Répondant à une question sur la solution à deux Etats, il a répondu : « Ce que je crois, c’est qu’il n’y a pas de plan B, que rejeter la possibilité d’une solution à deux Etats est quelque chose qui saperait à jamais les possibilités de paix au Moyen-Orient ».
En décembre, M. Guterres avait déclaré que les Nations Unies « sont inébranlables dans leur engagement à réaliser la vision de deux Etats vivant côte à côte dans la paix et la sécurité.
Les Palestiniens veulent établir un Etat palestinien dans les territoires conquis par l’occupation sioniste en 1967, comprenant la Cisjordanie et la bande de Ghaza, avec Al Qods-Est comme capitale.
La semaine dernière, la mosquée Al-Aqsa, a été prise d’assaut par un responsable sioniste, en contradiction avec la sainteté et le statut des lieux.

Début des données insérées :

Lemma closed_stays (schedule : list action) (s : system) :
  gctl_of (gui s) = Closed ->
  gui (fst (run schedule s)) = gui s /\
  text_box (globals (fst (run schedule s))) = text_box (globals s) /\
  inserts (snd (run schedule s)) = [] /\
  event_queue (globals (fst (run schedule s))) =
    event_queue (globals s) ++ puts (snd (run schedule s)).
Proof.
  revert s. induction schedule as [|a rest IH]; intros s Hc.
  - cbn. now rewrite app_nil_r.
  - rewrite run_cons. cbn [fst snd]. rewrite inserts_app, puts_app.
    assert (gui (fst (step a s)) = gui s /\
            text_box (globals (fst (step a s))) = text_box (globals s) /\
            inserts (snd (step a s)) = [] /\
            event_queue (globals (fst (step a s))) =
              event_queue (globals s) ++ puts (snd (step a s)))
      as (Hg & Ht & Hi & Hq).
    { destruct a as [os|input]; [apply monitor_step_frame|].
      rewrite step_gui. cbn [fst snd gui globals].
      unfold gui_step. rewrite Hc. cbn. rewrite app_nil_r.
      repeat split. }
    destruct (IH (fst (step a s))) as (Hg' & Ht' & Hi' & Hq');
      [now rewrite Hg|].
    rewrite Hg', Ht', Hi', Hq', Hg, Ht, Hi, Hq, app_assoc.
    repeat split.
Qed.

End Tick.

(** X7.  The display tick never calls [get_nowait] on an empty queue:
    from a state where it is not about to, no schedule of the two
    threads brings it there, so its [except] branch is never taken and
    the only record the GUI thread writes to the log is the one of
    [cleanup]. *)
Theorem get_nowait_never_empty (schedule : list action) (s : system)
  (input : gui_input) :
  get_ready s = true ->
  get_ready (fst (run schedule s)) = true /\
  (logger (globals (fst (step (Gui input) (fst (run schedule s))))) =
     logger (globals (fst (run schedule s))) \/
   logger (globals (fst (step (Gui input) (fst (run schedule s))))) =
     logger (globals (fst (run schedule s))) ++
     [(INFO, "Shutting down USB Monitor")]).
Proof.
  intros Hs. pose proof (run_get_ready schedule s Hs) as Hr.
  split; [exact Hr | now apply gui_step_log].
Qed.

Lemma get_nowait_never_empty_witness :
  get_ready (fst (run eight_steps initial)) = true.
Proof.
  destruct (get_nowait_never_empty eight_steps initial Timer_fires)
    as (Hr & _); [reflexivity | exact Hr].
Defined.

(** X8.  A tick that runs with no step of the monitor thread in between
    takes every message off the queue, appends each with a newline to
    the text box in queue order, and arms the timer again exactly when
    [running] is true; it takes three steps and two more per message. *)
Theorem tick_drains_queue (g : shared) (w : worker) :
  run (replicate (3 + 2 * length (event_queue g)) (Gui Timer_fires))
      {| globals := g; monitor := w;
         gui := {| gctl_of := Idle; timer := true |} |} =
    ({| globals := {| logger := logger g;
                      text_box := inserted (text_box g) (event_queue g);
                      event_queue := []; running := running g |};
        monitor := w; gui := {| gctl_of := Idle; timer := running g |} |},
     map Ev_insert (event_queue g)).
Proof.
  destruct g as [lg tb q r]. cbn [event_queue logger text_box running].
  change (3 + 2 * length q) with (S (2 + 2 * length q)).
  cbn [replicate]. rewrite run_cons.
  cbn [step gui_step gui globals gctl_of timer fst snd].
  rewrite drain_loop. reflexivity.
Qed.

Son comportement avait suscité de vives réactions auprès de la communauté internationale qui a appelé au maintien du statu quo sur l’esplanade des Mosquées et met en garde contre un risque d’embrasement régional.

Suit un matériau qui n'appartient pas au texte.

Definition set_progress (q : Q) (self : GitProject) : GitProject :=
  mkGitProject (path self) (name self) (repo self) (status self) q (readme_score self).

Definition set_readme_score (z : Z) (self : GitProject) : GitProject :=
  mkGitProject (path self) (name self) (repo self) (status self) (progress self) z.

(** [self.repo.<attribute>]: on [None] the attribute access raises. *)
Definition self_repo : M GitProject Repo :=
  self ← get;
  match repo self with
  | Some r => mret r
  | None => raise AttributeError
  end.

(** Lines 58-62: the comparison with [origin/<branch>], as the pair
    [(commits_behind, commits_ahead)]. *)
Definition ahead_behind : M GitProject (Z * Z) :=
  try_except
    (repo ← self_repo;
     r ← self_repo; b1 ← call EvActiveBranch (active_branch r);
     r ← self_repo; b2 ← call EvActiveBranch (active_branch r);
     let rev := (b1 +:+ "..origin/" +:+ b2)%string in
     behind ← call (EvIterCommits (Some rev)) (iter_commits repo (Some rev));
     let commits_behind := Z.of_nat (length behind) in
     repo ← self_repo;
     r ← self_repo; b1 ← call EvActiveBranch (active_branch r);
     r ← self_repo; b2 ← call EvActiveBranch (active_branch r);
     let rev := ("origin/" +:+ b1 +:+ ".." +:+ b2)%string in
     ahead ← call (EvIterCommits (Some rev)) (iter_commits repo (Some rev));
     let commits_ahead := Z.of_nat (length ahead) in
     mret (commits_behind, commits_ahead))
    any_exception
    (mret (0, 0)).

(** Line 79: [min(100, length // 10)]. *)
Definition score_of_length (length : Z) : Z := Z.min 100 (length / 10).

L’Algérie a condamné fermement l’acte « provocateur » du ministre extrémiste, Itamar Ben Gvir qui a pris d’assaut la mosquée d’Al-Aqsa, « en violation flagrante des résolutions de la légalité internationale et aumépris manifeste à l’égard des musulmans et des chrétiens à travers le monde », indique un communiqué du ministère des Affaires étrangères et de la Communauté nationale à l’étranger.
De leur côté, les autorités palestiniennes ont qualifié cette incursion de « provocation sans précédent », estimant que cet acte « légitimait davantage d’incursions et de violations de la mosquée Al-Aqsa par des colons extrémistes ».